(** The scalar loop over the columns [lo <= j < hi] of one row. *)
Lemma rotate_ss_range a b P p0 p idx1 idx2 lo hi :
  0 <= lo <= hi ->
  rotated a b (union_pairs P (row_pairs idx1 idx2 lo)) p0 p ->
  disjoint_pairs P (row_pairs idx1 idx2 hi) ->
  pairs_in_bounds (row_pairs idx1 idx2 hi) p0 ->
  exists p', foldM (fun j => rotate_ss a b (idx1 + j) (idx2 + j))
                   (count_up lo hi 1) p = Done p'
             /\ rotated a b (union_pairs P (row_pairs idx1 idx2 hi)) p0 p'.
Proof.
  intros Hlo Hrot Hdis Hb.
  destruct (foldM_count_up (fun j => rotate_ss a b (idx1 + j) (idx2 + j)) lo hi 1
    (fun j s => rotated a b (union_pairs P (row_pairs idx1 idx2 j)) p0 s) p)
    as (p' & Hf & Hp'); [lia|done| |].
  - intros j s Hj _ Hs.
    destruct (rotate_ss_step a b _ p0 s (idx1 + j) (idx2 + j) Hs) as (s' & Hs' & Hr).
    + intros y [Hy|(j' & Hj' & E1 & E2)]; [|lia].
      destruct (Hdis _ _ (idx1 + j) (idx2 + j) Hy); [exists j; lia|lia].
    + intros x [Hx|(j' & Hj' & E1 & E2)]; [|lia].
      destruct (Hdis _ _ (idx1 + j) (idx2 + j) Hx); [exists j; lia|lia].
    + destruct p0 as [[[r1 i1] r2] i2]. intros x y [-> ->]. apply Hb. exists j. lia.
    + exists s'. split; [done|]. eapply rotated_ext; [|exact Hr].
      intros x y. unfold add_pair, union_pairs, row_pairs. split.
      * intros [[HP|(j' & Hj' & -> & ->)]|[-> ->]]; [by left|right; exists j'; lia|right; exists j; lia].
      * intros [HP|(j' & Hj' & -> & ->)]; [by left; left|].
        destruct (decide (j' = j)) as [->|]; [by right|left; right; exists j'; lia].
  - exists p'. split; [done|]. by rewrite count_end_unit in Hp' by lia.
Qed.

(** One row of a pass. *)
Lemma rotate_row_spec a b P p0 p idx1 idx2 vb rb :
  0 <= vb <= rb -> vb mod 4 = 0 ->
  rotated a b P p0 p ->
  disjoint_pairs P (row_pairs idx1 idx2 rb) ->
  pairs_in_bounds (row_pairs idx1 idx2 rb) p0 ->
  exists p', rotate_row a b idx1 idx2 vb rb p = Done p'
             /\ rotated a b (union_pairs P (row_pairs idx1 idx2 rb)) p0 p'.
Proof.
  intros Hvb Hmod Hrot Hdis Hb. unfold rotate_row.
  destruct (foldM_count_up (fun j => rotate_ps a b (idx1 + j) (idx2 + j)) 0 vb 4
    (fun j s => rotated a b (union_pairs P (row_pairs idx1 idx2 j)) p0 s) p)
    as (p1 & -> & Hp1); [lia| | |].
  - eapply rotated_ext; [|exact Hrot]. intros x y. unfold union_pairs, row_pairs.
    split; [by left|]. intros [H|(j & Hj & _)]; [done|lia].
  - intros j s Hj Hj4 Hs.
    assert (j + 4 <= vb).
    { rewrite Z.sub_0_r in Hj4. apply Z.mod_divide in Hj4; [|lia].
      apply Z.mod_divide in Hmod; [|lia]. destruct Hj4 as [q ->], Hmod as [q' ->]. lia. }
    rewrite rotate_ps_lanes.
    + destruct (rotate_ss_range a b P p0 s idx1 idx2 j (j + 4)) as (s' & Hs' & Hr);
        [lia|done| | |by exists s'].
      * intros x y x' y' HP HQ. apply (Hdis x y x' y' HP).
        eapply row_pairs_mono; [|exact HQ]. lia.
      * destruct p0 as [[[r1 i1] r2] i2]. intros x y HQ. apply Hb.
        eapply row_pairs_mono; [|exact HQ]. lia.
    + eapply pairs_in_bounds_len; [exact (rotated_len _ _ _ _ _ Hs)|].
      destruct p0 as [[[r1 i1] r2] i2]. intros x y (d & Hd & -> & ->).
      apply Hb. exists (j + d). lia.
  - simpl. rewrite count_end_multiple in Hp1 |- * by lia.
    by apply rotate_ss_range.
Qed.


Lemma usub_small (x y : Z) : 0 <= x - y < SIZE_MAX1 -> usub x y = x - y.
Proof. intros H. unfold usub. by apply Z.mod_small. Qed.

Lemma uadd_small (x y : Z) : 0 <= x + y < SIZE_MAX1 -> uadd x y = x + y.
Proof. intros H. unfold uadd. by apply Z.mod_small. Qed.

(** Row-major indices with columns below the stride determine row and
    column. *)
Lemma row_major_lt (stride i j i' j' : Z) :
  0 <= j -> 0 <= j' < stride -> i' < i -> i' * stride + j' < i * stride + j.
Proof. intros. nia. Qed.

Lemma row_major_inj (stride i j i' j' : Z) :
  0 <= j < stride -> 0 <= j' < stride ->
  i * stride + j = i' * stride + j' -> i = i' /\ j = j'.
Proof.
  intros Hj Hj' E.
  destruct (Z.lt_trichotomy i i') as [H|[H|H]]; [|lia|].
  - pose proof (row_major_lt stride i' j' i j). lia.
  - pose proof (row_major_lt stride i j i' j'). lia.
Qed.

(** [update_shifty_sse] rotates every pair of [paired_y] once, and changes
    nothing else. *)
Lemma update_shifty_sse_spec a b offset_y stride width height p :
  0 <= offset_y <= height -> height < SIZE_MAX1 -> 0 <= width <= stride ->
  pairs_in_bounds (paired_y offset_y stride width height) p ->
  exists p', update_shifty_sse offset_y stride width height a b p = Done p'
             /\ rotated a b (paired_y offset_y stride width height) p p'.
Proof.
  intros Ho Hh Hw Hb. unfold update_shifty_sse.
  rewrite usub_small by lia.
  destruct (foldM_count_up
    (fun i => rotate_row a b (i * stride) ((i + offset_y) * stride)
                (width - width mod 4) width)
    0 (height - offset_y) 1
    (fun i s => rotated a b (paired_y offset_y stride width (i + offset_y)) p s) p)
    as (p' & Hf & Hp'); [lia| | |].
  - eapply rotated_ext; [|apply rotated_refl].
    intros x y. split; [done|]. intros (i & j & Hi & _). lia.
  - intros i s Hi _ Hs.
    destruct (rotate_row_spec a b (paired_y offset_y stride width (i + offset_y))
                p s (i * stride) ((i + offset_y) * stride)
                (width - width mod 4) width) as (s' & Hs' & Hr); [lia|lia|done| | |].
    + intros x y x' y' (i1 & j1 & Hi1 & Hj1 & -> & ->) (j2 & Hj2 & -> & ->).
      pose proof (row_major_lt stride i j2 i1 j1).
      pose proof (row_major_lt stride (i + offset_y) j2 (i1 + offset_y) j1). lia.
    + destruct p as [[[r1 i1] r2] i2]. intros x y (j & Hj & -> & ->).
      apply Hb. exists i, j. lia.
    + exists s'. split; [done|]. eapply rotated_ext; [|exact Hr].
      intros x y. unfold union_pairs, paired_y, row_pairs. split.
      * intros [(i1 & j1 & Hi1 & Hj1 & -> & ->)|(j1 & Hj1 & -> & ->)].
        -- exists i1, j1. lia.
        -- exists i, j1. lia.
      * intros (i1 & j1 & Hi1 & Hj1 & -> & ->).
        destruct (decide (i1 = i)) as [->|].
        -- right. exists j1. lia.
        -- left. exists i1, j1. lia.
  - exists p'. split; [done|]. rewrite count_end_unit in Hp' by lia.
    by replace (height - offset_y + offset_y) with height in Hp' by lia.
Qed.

----------

_WHAT YOU WILL DO:_ Please find every line in the listing that holds the string "columns" and copy it.

_ANSWER BOX:_
(** The scalar loop over the columns [lo <= j < hi] of one row. *)
(** Row-major indices with columns below the stride determine row and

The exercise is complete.